- Exercise: Write out nothing except the lines running from the one containing "assert (existsb (fun" to the last line of the data, exactly as they stand.

- Material provided:
■ ■ ■ ■ ■

Lemma set_phase_keeps s c p : keeps s (set_phase s c p).
Proof. done. Qed.
Lemma step_Inv info s e : Inv s -> Inv (step info s e).1.
Proof.
  intros HI. destruct e as [c a|c m|c]; cbn [step].
  - destruct (conns s !! c); [done|]. unfold accept.
    match goal with |- context [send ?a ?b ?d ?e] => pose proof (send_keeps a b d e) as Hk; destruct (send a b d e) as [[s3 o] r] end.
    eapply keeps_Inv; [exact Hk|]. by apply (keeps_Inv s).
  - destruct (conns s !! c) as [k|]; [cbn [fmap option_fmap option_map]|done]. destruct (phase k) as [|cid| |]; try done.
    + unfold await_handshake. pose proof (handshake0_Inv s c (to_server_data m) HI) as HI1.
      destruct (handshake0 s c _) as [s1 r]. cbn [fst] in HI1.
      destruct r as [cid|e|]; [..|exact (keeps_Inv _ _ (set_phase_keeps s1 c _) HI1)];
        match goal with |- context [send ?a ?b ?d ?e] => pose proof (send_keeps a b d e) as Hk; destruct (send a b d e) as [[s3 o] r] end;
        exact (keeps_Inv _ _ (set_phase_keeps s3 c _) (keeps_Inv _ _ Hk HI1)).
    + unfold process_message. destruct (to_server_data m) as [data|]; [|done].
      pose proof (dispatch_Inv s c (ts_id m) cid data HI) as HI1.
      destruct (dispatch s c _ cid data) as [[s1 out] [?|e|]]; cbn [fst] in *; [done| |exact (keeps_Inv _ _ (set_phase_keeps s1 c _) HI1)].
      pose proof (send_keeps s1 c (Some (ts_id m)) (TcError (code e) e)) as Hk.
      destruct (send s1 c _ _) as [[s2 o] [?|]]; cbn [fst] in *; [by apply (keeps_Inv s1)|].
      exact (keeps_Inv _ _ (set_phase_keeps s2 c _) (keeps_Inv _ _ Hk HI1)).
  - destruct (conns s !! c) as [k|]; [|done]. destruct (phase k); try done; unfold disconnect; cbn [remove_client];
      (destruct (_ ≫= _) as [cid|]; [|by apply (keeps_Inv s)]);
      match goal with |- context [get_network ?x ?y] => destruct (get_network x y) as [s1 [n| |]] eqn:Hg end;
      (apply get_network_spec in Hg as (HI1 & Hn & _); [|by apply (keeps_Inv s)]); try exact HI1;
      (apply (keeps_Inv s1); [by apply offline_keeps, Hn|exact HI1]).
Qed.
Lemma run_Inv info es : forall acc, Inv acc.1 -> 
  Inv (foldl (fun '(s, out) e => let '(s, o) := step info s e in (s, out ++ o)) acc es).1.
Proof.
  induction es as [|e es IH]; intros [s out] HI; cbn [foldl]; [done|]. apply IH.
  pose proof (step_Inv info s e HI). by destruct (step info s e).
Qed.

Lemma Inv_new d : NoDup (pm_id <$> t_peers d) ->
  (forall r1 r2 a, r1 ∈ t_peers d -> r2 ∈ t_peers d -> pm_network_id r1 = pm_network_id r2 ->
     pm_ip r1 = Some a -> pm_ip r2 = Some a -> pm_pub_key r1 = pm_pub_key r2) ->
  Inv (Server_new d).
Proof.
  intros Hids Hrows. split; [done|..]; unfold models; cbn.
  - intros n' r1 r2 b _ ? ? Hn1 Hn2. apply Hrows; congruence.
  - intros ? ? ? ?. by rewrite fmap_empty, lookup_empty.
  - intros ? ? ? ? ? ? ?. by rewrite fmap_empty, lookup_empty.
Qed.

(** C31: no two peers of a network get the same address. Starting from a database whose peer
    rows have distinct ids and distinct addresses within a network, after any sequence of
    connections, messages and disconnections, each handled to its end, the addresses of the
    peers of every network are pairwise different. *)
Theorem addresses_unique info d es nid n k1 k2 p1 p2 a :
  NoDup (pm_id <$> t_peers d) ->
  (forall r1 r2 a, r1 ∈ t_peers d -> r2 ∈ t_peers d -> pm_network_id r1 = pm_network_id r2 ->
     pm_ip r1 = Some a -> pm_ip r2 = Some a -> pm_pub_key r1 = pm_pub_key r2) ->
  networks (run info (Server_new d) es).1 !! nid = Some n ->
  peers n !! k1 = Some p1 -> peers n !! k2 = Some p2 ->
  pm_ip (model p1) = Some a -> pm_ip (model p2) = Some a -> k1 = k2.
Proof.
  intros Hids Hrows Hn H1 H2. pose proof (Inv_new d Hids Hrows) as HI0.
  pose proof (run_Inv info es (Server_new d, []) HI0) as HI. fold (run info (Server_new d) es) in HI.
  apply (inv_uniq _ HI nid (model <$> peers n)); [by apply models_lookup|by rewrite lookup_fmap, H1|by rewrite lookup_fmap, H2].
Qed.

(** C32: the address is not reserved while the database is written. Two peers without an
    address whose requests are both planned before either is stored get the same one: after
    both are stored, both peers of the network carry it. *)
Theorem concurrent_requests_collide s nid n k1 k2 p1 p2 a :
  networks s !! nid = Some n -> k1 <> k2 ->
  peers n !! k1 = Some p1 -> peers n !! k2 = Some p2 ->
  pm_pub_key (model p1) = k1 -> pm_pub_key (model p2) = k2 ->
  pm_ip (model p1) = None -> pm_ip (model p2) = None ->
  db_up (db s) = true ->
  (exists r, r ∈ t_peers (db s) /\ pm_id r = pm_id (model p1)) ->
  (exists r, r ∈ t_peers (db s) /\ pm_id r = pm_id (model p2)) ->
  generate_ip (cidr n) (peers n) = Ok a ->
  exists q1 q2 s1 s2 n2 r1 r2,
    config_plan s (mkClientId k1 nid) = (s, Ok q1) /\ config_plan s (mkClientId k2 nid) = (s, Ok q2) /\
    config_store s (mkClientId k1 nid) q1 = (s1, Ok tt) /\ config_store s1 (mkClientId k2 nid) q2 = (s2, Ok tt) /\
    networks s2 !! nid = Some n2 /\ peers n2 !! k1 = Some r1 /\ peers n2 !! k2 = Some r2 /\
    pm_ip (model r1) = Some (ipv4_to_string a) /\ pm_ip (model r2) = Some (ipv4_to_string a).
Proof.
  intros Hn Hne Hp1 Hp2 Hk1 Hk2 Hi1 Hi2 Hup (x1 & Hx1 & Hid1) (x2 & Hx2 & Hid2) Hg.
  assert (forall d id ip, db_up d = true -> (exists r, r ∈ t_peers d /\ pm_id r = id) ->
    exists d', update_ip d id ip = Some d' /\ db_up d' = true /\
      t_peers d' = updated id ip <$> t_peers d) as Hupd.
  { intros d id ip Hd (r & Hr & <-). unfold update_ip. rewrite Hd.
    assert (existsb (fun x => pm_id x =? pm_id r) (t_peers d) = true) as ->; [|by eexists].
    apply existsb_exists. exists r. split; [by apply list_elem_of_In|]. apply Z.eqb_refl. }
  destruct (Hupd (db s) (pm_id (model p1)) (ipv4_to_string a) Hup) as (d1 & Hd1 & Hup1 & Hrows1); [by exists x1|].
  destruct (Hupd d1 (pm_id (model p2)) (ipv4_to_string a) Hup1) as (d2 & Hd2 & _).
  { rewrite Hrows1. eexists. split; [by apply list_elem_of_fmap_2|]. by rewrite (proj1 (updated_fields _ _ x2)). }
  eexists _, _, _, _, _, _, _. unfold config_plan, get_network. cbn [ci_network_id ci_pub_key].
  rewrite Hn, Hp1, Hp2. cbn [ok_or mbind res_bind]. rewrite Hi1, Hi2, Hg. cbn [map_err mbind res_bind].
  split; [done|]. split; [done|]. unfold config_store. cbn [generated plan_addr self_peer ci_network_id].
  rewrite Hd1. split; [done|]. cbn [db with_networks with_db]. rewrite Hd2. split; [done|].
  cbn [networks with_networks]. rewrite !lookup_alter_eq, Hn. split; [done|]. cbn [peers with_peers].
  unfold refresh_model. cbn [pm_pub_key set_ip]. rewrite Hk1, Hk2.
  rewrite lookup_alter_ne, lookup_alter_eq, Hp1 by done. split; [done|].
  rewrite lookup_alter_eq, lookup_alter_ne, Hp2 by done. done.
Qed.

■ ■ ■ ■ ■

- Solved exercise:
    assert (existsb (fun x => pm_id x =? pm_id r) (t_peers d) = true) as ->; [|by eexists].
    apply existsb_exists. exists r. split; [by apply list_elem_of_In|]. apply Z.eqb_refl. }
  destruct (Hupd (db s) (pm_id (model p1)) (ipv4_to_string a) Hup) as (d1 & Hd1 & Hup1 & Hrows1); [by exists x1|].
  destruct (Hupd d1 (pm_id (model p2)) (ipv4_to_string a) Hup1) as (d2 & Hd2 & _).
  { rewrite Hrows1. eexists. split; [by apply list_elem_of_fmap_2|]. by rewrite (proj1 (updated_fields _ _ x2)). }
  eexists _, _, _, _, _, _, _. unfold config_plan, get_network. cbn [ci_network_id ci_pub_key].
  rewrite Hn, Hp1, Hp2. cbn [ok_or mbind res_bind]. rewrite Hi1, Hi2, Hg. cbn [map_err mbind res_bind].
  split; [done|]. split; [done|]. unfold config_store. cbn [generated plan_addr self_peer ci_network_id].
  rewrite Hd1. split; [done|]. cbn [db with_networks with_db]. rewrite Hd2. split; [done|].
  cbn [networks with_networks]. rewrite !lookup_alter_eq, Hn. split; [done|]. cbn [peers with_peers].
  unfold refresh_model. cbn [pm_pub_key set_ip]. rewrite Hk1, Hk2.
  rewrite lookup_alter_ne, lookup_alter_eq, Hp1 by done. split; [done|].
  rewrite lookup_alter_eq, lookup_alter_ne, Hp2 by done. done.
Qed.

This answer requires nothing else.